John McCrae Public School is a public school opened in 1959. The building was designed by Raymond Moriyama, while the school was named after John McCrae, the composer of the poem In Flanders Fields. The motto of the school, "The Torch - Be Yours to Hold It High," comes from said poem. McCrae became a JK-8 school in September 2011 following the closures of two feeder schools, McCowan Road Junior Public School (opened in 1954 as a JK-8 school; became JK-6) in 2011 and Pringdale Gardens Junior Public School (opened in 1963 as a JK-8 school; became JK-6) in 2013. The property for Pringdale was later sold, and the building demolished.

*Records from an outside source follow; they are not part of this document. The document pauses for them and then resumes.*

(* ===== verification/Prelude.v ===== *)
(** * LASAGNE-Core: a verification library

    LASAGNE-Core is a C++ framework over ACE and TAO.  Its core is the library under
    src/daf: dates, bit sequences, text handling, properties and configuration
    files, the synchronisation objects and the services built from them.  On it
    stand src/TAF, CORBA servers with naming, discovery and remote control of their
    services, src/LDBC, access to SQLite databases, and src/TTY_Asynch, asynchronous
    terminals.  This library models daf, and of the others the parts that have logic of
    their own, and proves what their operations promise.

    ** Files and the code they model

    - [Prelude] (this file): notations, the exceptions of daf/Exception.h with the
      base-class relation that decides which [catch] clause takes one, the
      [result] monad for code that returns or throws, machine integers ([to_int],
      [to_size]), the class [AceMinMax] of ACE's comparison macros, shared lemmas
      and tactics.
    - [CString]: std::string and the C functions on characters and numbers that
      the code uses (find_first_of, substr, erase, sscanf and printf conversions).
    - [DateTime], [DateFormat]: daf/DateTime.  A [date_time] is the record of
      the class's fields; the Julian-day conversions, day arithmetic, comparison,
      weekday search and time-value conversions are functions to [result].
      [DateFormat] has the printers and the constructor from text.
    - [Text]: the string functions of daf/DAF.cpp (trim_string, parse_esc,
      parse_argv, hex_dump_data) and the elapsed-time functions.  [Dump]: the dumps of
      memory and bits, the texts of errors, and the clock with an offset of daf/OS.cpp.
    - [Debug]: the debug levels of daf/DAFDebug.cpp and TAF/taf/TAFDebug.cpp and the objects
      that set them for a time.
    - [Bitset], [BitsetSpec]: daf/Bitset.  The object is a bit count and a byte
      buffer; the operations run in a monad with a thrown exception and a fault
      for an access outside the buffer.  The specification is a list of booleans.
    - [Threads], [Monitor]: interleaved threads over a shared state, and
      daf/Monitor with daf/SYNCHCondition_T.h: mutex, condition, waiter count and
      interruption, one step per access to the shared state.
    - [Semaphore], [CountDownSemaphore], [Barrier], [BarrierSpec]: the objects of
      the same name, on top of [Monitor]; a thread is a program counter in the
      code of the operation it has called.
    - [Rendezvous]: daf/Rendezvous_T, the barrier's protocol with an item per party
      and a command on all of them.
    - [Channel]: daf/Channel_T with daf/SemaphoreControlledChannel_T and its two
      containers, the queue and the priority queue, behind the class [Container].
    - [HandOff], [HandOffOnce]: daf/SynchronousChannel_T, a queue of nodes each with a monitor
      of its own; [HandOffOnce] follows each call of put and take through its nodes.
    - [FutureResult]: daf/FutureResult_T.
    - [Shutdown]: daf/ShutdownHandler, the flag a process shuts down by.  [Signals]:
      daf/SignalHandler over event descriptors, the reactor of daf/WFMOSignalReactor.cpp, and
      daf/TerminateRepository.
    - [TaskExecutor]: daf/TaskExecutor: callers, pool threads and the closing of the
      pool, with a step that adds threads.  [Executors]: daf/DirectExecutor.h,
      daf/LockedExecutor.h and daf/ConstrainedExecutor on any executor.
    - [ObjectRef]: daf/RefCount and daf/ObjectRef_T over a store of objects whose
      members are references themselves.  [Adapters]: daf/ServiceAdapter, daf/RefCountHandler_T
      and the holders of publishers and subscribers.
    - [Gestalt], [ServiceLoader]: daf/ServiceGestalt and daf/ServiceGestaltLoader.
      ACE's service repository and its interpreter of directives are the class
      [AceGestalt] with the laws [AceGestaltLaws]; [table_gestalt] is an instance.  An activity is one
      step where nothing else runs, and [advance] takes it apart for callers that give up and for
      activities that overlap under the read lock.
    - [Properties]: daf/PropertyManager and format_args of daf/DAF.cpp: the map of
      properties, the formatting of their values and the recursion between both.
    - [Configurator]: daf/Configurator: profile arguments, the file format and the
      loading of sections into a property map.  [ConfigLoad]: what Configurator::load and
      ServiceGestaltLoader::load_config_args make of a command line, over ACE's scanner of
      arguments, the class [ArgShifter].
    - [SynchValue], [SynchValueSpec]: daf/SynchValue_T, a value that threads set and wait
      for, and what setters and waiters may rely on.
    - [Naming]: TAF/taf/NamingContext, path names over the CORBA naming service
      ([CosNaming], [CosNamingLaws]).  [NamingList]: the graph of a context, from the chunks
      of bindings that the service's iterators give.  [OrbContexts]: rootContext and
      baseContext of TAF/taf/ORBManager.
    - [Cdr]: TAF/taf/CDRStream.  [Discovery]: TAF/taf/extensions/discovery,
      IORQueryRepository and IORQueryServant; the generated encoders are the class
      [DiscoveryStubs].  [DiscoveryNet]: the addresses its handlers join, the start and the
      end of the service.
    - [Binders]: TAF/taf/IORBinder, ObjectStubRef_T and CORBAInterfaceHandler_T over the
      class [Orb]; [SmallOrb] is an instance.  [StubRefs]: the references of ObjectStubRef_T, which
      activate their servant.  [Resolver]: TAF/taf/IORResolver_T, the
      resolvers and the chain that runs them.
    - [Services]: TAF/taf/GestaltService_impl, the gestalt as a CORBA servant.
      [PropertyServer]: TAF/taf/PropertyServer_impl.  [PropertyList]: list_properties and
      print_properties of daf/PropertyManager and the servant's list.  [Startup]:
      TAF/taf/PropertyLoader, the arguments of ORB::init and those of _init_TAFServer.
      [OrbLife]: the initialisation of the ORB, its threads and its end, and POAPolicyList.
      [ServerLife]: the names of the server and its ORB, the server object's start and end.  [TafServer]:
      TAF/taf/TAFServer_impl, the server object, its threads, and the hand-shake by which a
      process that is not the library's starts it.
    - [Security]: TAF/TAFSecurity, the arguments of the SSL factory and the protection of
      servants, and the entry points of TAF/orbsvcs/NamingService.
    - [Dds], [DdsEntities]: TAF/dds, the shared participants, types and topics with the
      factories that keep them, and the publishers, subscribers, writers and readers.
    - [Idl], [IdlEnum], [IdlTaf]: TAF/idl, the back end of the IDL compiler.  [Idl] writes
      the helpers of enumerations over a tree of declarations, [IdlEnum] reads that text back
      and runs it, [IdlTaf] has the data support of topics, the options and the files.
    - [Ldbc], [LdbcSpec]: LDBC/SQLite, connections, queries and parameters in a store of
      shared objects, over the class [SQLite].
    - [Tty]: TTY_Asynch/TTY_Stream, the circular buffer.  [TtyWrite],
      [TtyRead]: TTY_WriteStream and TTY_ReadStream with the result handlers of TTY_Handler,
      as moves of a caller and the proactor.  [TtyConfig]: the configuration TTY_Device reads;
      [TtyDevice]: its options, time-outs and status, opening and closing.

    [Configurator] calls [Properties], which calls [Text]; the synchronisation
    objects call [Monitor] through its lock discipline ([lock_inv], proved once
    from [respects_lock]) and the class [Waits] that tells which program counters
    a signal can wake.  An object that another one uses is taken as what its own file
    proves of it: the gates of [Barrier], [Rendezvous], [Channel] and [Executors] are the
    counter of [semaphore_refines_counter], the latch of [TaskExecutor] is that of
    [countdown_latch], its channel the hand-off of [handoff_once] with the losses of
    [interrupt_drops_item], and its [shutdown] flag is [Shutdown]'s.  The servants compose
    what lies below them: [Services] joins [Configurator], [ServiceLoader] and [Gestalt],
    [PropertyServer] answers with the outcomes of [Properties] and [PropertyList] with their texts, [Startup] loads through
    [ConfigLoad] into [Properties], [Binders] registers with [Discovery] and binds through
    [Naming], [Resolver] reads what [Binders] wrote, [TtyWrite] and [TtyRead] use [Tty]
    through the list of its characters, [Dump] prints the buffer that [BitsetSpec] describes,
    [NamingList] resolves through [Naming]'s service, and [IdlTaf], [TafServer] and [Security]
    scan their arguments with [ConfigLoad]'s scanner.

    ** What the theorems show

    - Dates: the two directions of the Julian-day conversion are inverse on every
      date the class accepts, [JUGDay] counts days from a reference calendar,
      comparison is the order of absolute time, adding days and searching weekdays
      give the date they name, and printing and parsing are inverse; every text
      fits the buffer it is printed to; every operation gives a value in range or
      throws.
    - Bit sequences: every operation refines the obvious operation on the list of
      bits and keeps the unused bits of the last byte zero; the exceptions are
      thrown exactly outside the documented ranges.
    - Synchronisation, for any number of threads and every interleaving: the
      semaphore conserves permits, refines an abstract counter with the same calls and results, loses no wake-up
      and has no deadlock of its own; the count-down semaphore opens once and lets
      all through; a barrier lets a party leave normally only when all have
      arrived, holds at most its parties and is reset by the last to leave; a rendezvous
      gives each party what the command left at its place; channels respect their
      capacity and order, hand each item over once and miss no partner; a future wakes
      all that wait for it; a shutdown reaches every waiter.
    - The pool: a command is run at most once, never after it was refused, and while
      the pool is available an accepted one can always still be run; while no spawn has failed
      halfway [thr_count_] counts the threads; when the pool has been closed no thread is left
      but those the thread manager gave up, and none starts.
    - References: the operations of ObjectRef keep the counts, so that an object lives
      exactly as long as something refers to it.
    - Services: the descriptors mirror the repository while suspensions and resumptions do not
      overlap and none was given up midway, an operation that returns 0 has
      taken effect, the errors are the documented ones, and the loader processes every
      entry once and cuts it as it was written.
    - Properties: in a repository without cycles a lookup terminates and equals a
      one-pass reference expansion, where no text that is put in has a percent sign; reading never
      changes an entry, adds variables of the environment only, and throws only
      the two documented exceptions; a listing has every property with its text, in order.
    - Configuration: cutting of arguments, the precedence among sections, the
      round trip of the file format, what a command line loads, and how the arguments of
      a server are divided between the ORB and the service.
    - Synchronised values: in calm executions no waiter misses a value, and a setter that
      waits is owed what it waits for.
    - Naming and binding: a name that is bound resolves to its object and the
      operations on paths return; binding a handler and unbinding it restores the tables; a
      file binding is what the resolver reads; a chain returns only what a resolver found; the
      graph of a context is the text its bindings give, and leaves no iterator behind.
    - Discovery: the repository is a map, and a query reaches exactly the servants it is
      for and brings their references back.
    - Remote requests: each failure of the gestalt or the repository is answered with
      the exception the code has for it.
    - Servers: the caller of a server that runs in a thread of its own learns its result, and
      no other; every thread that the properties ask for is started, within the bounds.
    - Publishing: threads that ask for the same entity share one holder, which lives as long
      as it is held; every valid sample is given to the client once, in order.
    - Generated code: the functions that the back end writes for an enumeration are inverse
      to each other and count its values.
    - Debugging: objects that set levels for a time restore them; dumps hold the bytes and
      the bits they print.
    - Databases: parameters are numbered, a value that is bound reads back (a NaN does not), and a
      connection knows its queries and finalizes them when it is closed, but for those it was
      opened again under.
    - Terminals: the buffer is a bounded queue; what the terminal gets is a prefix of
      what was accepted, in order, and all of it when transfers succeed; what readers get is
      what arrived; the parameters of a configuration are set in order.

    - Defects: where the code does not do what it means to, a lemma shows an execution
      ([jammed_forever], [throwing_command_closes_gate], [interrupt_wakes_nobody],
      [refusal_blocks_executor], [arguments_lost], [service_jammed], [signal_before_wait],
      [put_hangs], [failed_transfer_is_the_last], [dying_throws], [refused_access_loops],
      [second_init_empty], [orb_level_misplaced], [closed_before_removed],
      [throwing_service_loops], [shared_servant_cut] and others).

    ** Bounds and fuel

    Loops whose recursion is not structural take a [fuel] (a [nat]) with the bound
    the caller passes: the length of the text for the scanning loops, the number
    of bits for the byte loops.  The theorems are about the functions with that
    fuel, so they include that it suffices.  Property lookups take their fuel as
    an argument and return [None] when it is used up; [get_property_meaning] bounds it
    by the depth of the references plus the length of the longest argument, and
    [self_reference_diverges] shows that no fuel is enough for a cycle.  [put] of a terminal's
    stream takes its number of characters as fuel; [put_spec] shows that this is enough where
    the loop ends and [put_hangs] that no fuel is where it does not.  The loop over the chunks of a naming context takes more than the number
    of its bindings ([graph_printed]), its recursion the depth that is left of ten; [hex_rows]
    the length of the buffer.  Integers are
    [Z], with [to_int] and [to_size] where the code narrows a value.

    ** What is not modelled

    Wrappers of ACE and the operating system (daf/OS but for the clock, Event_Handler,
    debugging output), and the floating-point code (daf/Conversion,
    GCRoute).  Of SignalHandler: its timers, which are the reactor's, and Windows events.  Of
    TAF: the getters of the server's interface and the messages it prints; the macros of TAF/dds that name a
    vendor's types, its builders of QoS and listeners without a body; what TAO's security
    manager does with its arguments; the syntax tree of TAO's IDL compiler, of which the tree
    here has what the visitors look at; the console program MulticastDiscoveryUtility.  Of
    TTY_Asynch: the proactor.  The SQLite library itself is third-party code.  ACE's
    tokenizer, the environment, the clock and file contents are parameters.  Tests, examples
    and build files are left aside. *)

From stdpp Require Export base list numbers strings gmap relations.
From Stdlib Require Export ZArith Lia Bool.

In addition to elementary schools, the Scarborough Board of Education (a predecessor of TDSB) operated one secondary school in the area, Tabor Park Vocational School. The secondary school was a former technical school built in 1964 and established on 7 September 1965 to meet the needs of the large baby boom generation in the newly and rapidly developing area of Scarborough. The school was closed in 1986, with the building re-purposed for the Scarborough Centre for Alternative Studies. The building was later transferred to the Metropolitan Separate School Board (now TCDSB) and has been used by Jean Vanier Catholic Secondary School since 1989.

In addition to public schools, the neighbourhood is also home to an Islamic private school, Wali ul asr East Campus. The school presently occupies the building formerly used as McCowan Road Junior Public School, leasing the property from the TDSB.

==Transportation==
Public transportation is provided by two public services, the Toronto Transit Commission (TTC), and GO Transit. TTC provides local bus routes throughout then neighbourhood. Access to GO Transit commuter rail and bus services can be accessed from Eglinton GO Station, situated near the eastern boundary of the neighbourhood.